Posted on Jul 19, 2010

The title of this post sounds funny, but it can cause problems for people that are arrested for drunk driving in New Jersey.  The breathalyzer used here in New Jersey is the Alcotest 7110, and it is a rather sophisticated machine.  After being given two (2) breath samples, it spits out a report that sets forth your Blood Alcohol Content (BAC).  Score over .08%, and you are presumably impaired by alcohol (i.e. guilty of drunk driving).

For the machine to work, you have to blow a minimum volume of air into the tube (1.5 liters) over a minimum period of time (4.5 seconds), and yield a "minimum flow rate" of 2.5 liters per minute.  The machine itself offers up to eleven (11) attempts to collect two acceptable breath samples.  After that, the police have the option of either terminating the process and resetting the machine for eleven (11) more tries, or charge you with refusal, which is a separate offense that carries essentially the same penalties as drunk driving!

What Do the Police Do in Taking Breath Samples?

When someone is arrested for drunk driving and taken to the police station, they are read the first  part of a standard statement saying that they do not have the right to refuse the breathalyzer either on the grounds of wanting an attorney present or their right against self-incrimination.

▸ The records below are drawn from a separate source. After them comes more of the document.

Definition topological_sort_tasks (tasks : list Task)
    : option (Result (list Uuid) AgnosaiError) :=
  let (in_degree, dependents) := build_graph tasks in
  let pm := priority_map tasks in
  match kahn_loop (Worklist0 := heap_worklist pm) (children dependents) (S (length tasks))
          in_degree (initial_heap pm in_degree) [] with
  | None => None
  | Some order =>
      if (length order =? length tasks)%nat then Some (Ok order) else Some (Err CyclicDAG)
  end.
End topo.

(** ** The heap is a worklist *)

Lemma heap_le_total a b : heap_le a b = true \/ heap_le b a = true.
Proof.
  unfold heap_le. rewrite !orb_true_iff, !andb_true_iff, !Nat.ltb_lt, !Nat.eqb_eq, !N.leb_le. lia.
Qed.

Lemma heap_le_trans a b c : heap_le a b = true -> heap_le b c = true -> heap_le a c = true.
Proof.
  unfold heap_le. rewrite !orb_true_iff, !andb_true_iff, !Nat.ltb_lt, !Nat.eqb_eq, !N.leb_le. lia.
Qed.

Lemma heap_remove_perm x h : x ∈ h -> h ≡ₚ x :: heap_remove x h.
Proof.
  induction h as [|y h IH]; simpl; [by intros ?%not_elem_of_nil|].
  intros Hx. case_decide as E; [by subst|].
  apply elem_of_cons in Hx as [?|Hx]; [done|]. rewrite (IH Hx) at 1. constructor.
Qed.

Lemma heap_pop_perm h v h' :
  heap_pop h = Some (v, h') ->
  exists x, x.2 = v /\ h ≡ₚ x :: h' /\ forall y, y ∈ h -> heap_le y x = true.
Proof.
  unfold heap_pop. destruct (max_by heap_le h) as [x|] eqn:E; [|done]. intros [= <- <-].
  exists x. split_and!; [done|by apply heap_remove_perm, (max_by_elem heap_le)|].
  intros y Hy. eapply (max_by_upper heap_le (fun _ => True)); [| |by apply Forall_true|done|done].
  - intros; apply heap_le_total.
  - intros a b c _ _ _; apply heap_le_trans.
Qed.

#[local] Instance heap_laws pm :
  WorklistLaws Uuid (list (TaskPriority * Uuid)) (Worklist0 := heap_worklist pm).
Proof.
  split; simpl.
  - intros w. unfold heap_pop. destruct (max_by heap_le w) eqn:E; [done|].
    by apply max_by_None in E as ->.
  - intros w x w' (y & <- & Hp & _)%heap_pop_perm. by rewrite Hp.
  - done.
Qed.

(** ** What the graph of a task list means *)

(** [u] is a known dependency of a task with id [v]. *)
Definition depends_on (tasks : list Task) (u v : Uuid) : Prop :=
  u ∈ task_ids tasks /\ exists t, t ∈ tasks /\ task_id t = v /\ u ∈ dependencies t.

Definition tasks_valid (tasks : list Task) : Prop :=
  NoDup (map task_id tasks) /\ forall v, ~ tc (depends_on tasks) v v.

If the person does not respond, invokes their right to an attorney or against self-incrimination, or if the response is ambiguous, the police must read the second section of the statement, which reiterates that those rights do not apply, and that a clear answer must be given in the affirmative to avoid a charge of refusal.  But what if the person agrees unequivocally to give breath samples after being read the first section, but then is unable to give a sufficient sample, what happens then?

What Happens If You Just Can't Do It?

Well, fortunately New Jersey's Appellate Court gave us the answer at the beginning of this month in the case of State v. Schmidt .  It ruled that before charging a person with refusal, the police should read the second part of the DWI standard statement in those circumstances where the defendant gives an initial, unqualified consent to submitting a breath sample and thereafter is unable or unwilling to provide an adequate sample for analysis.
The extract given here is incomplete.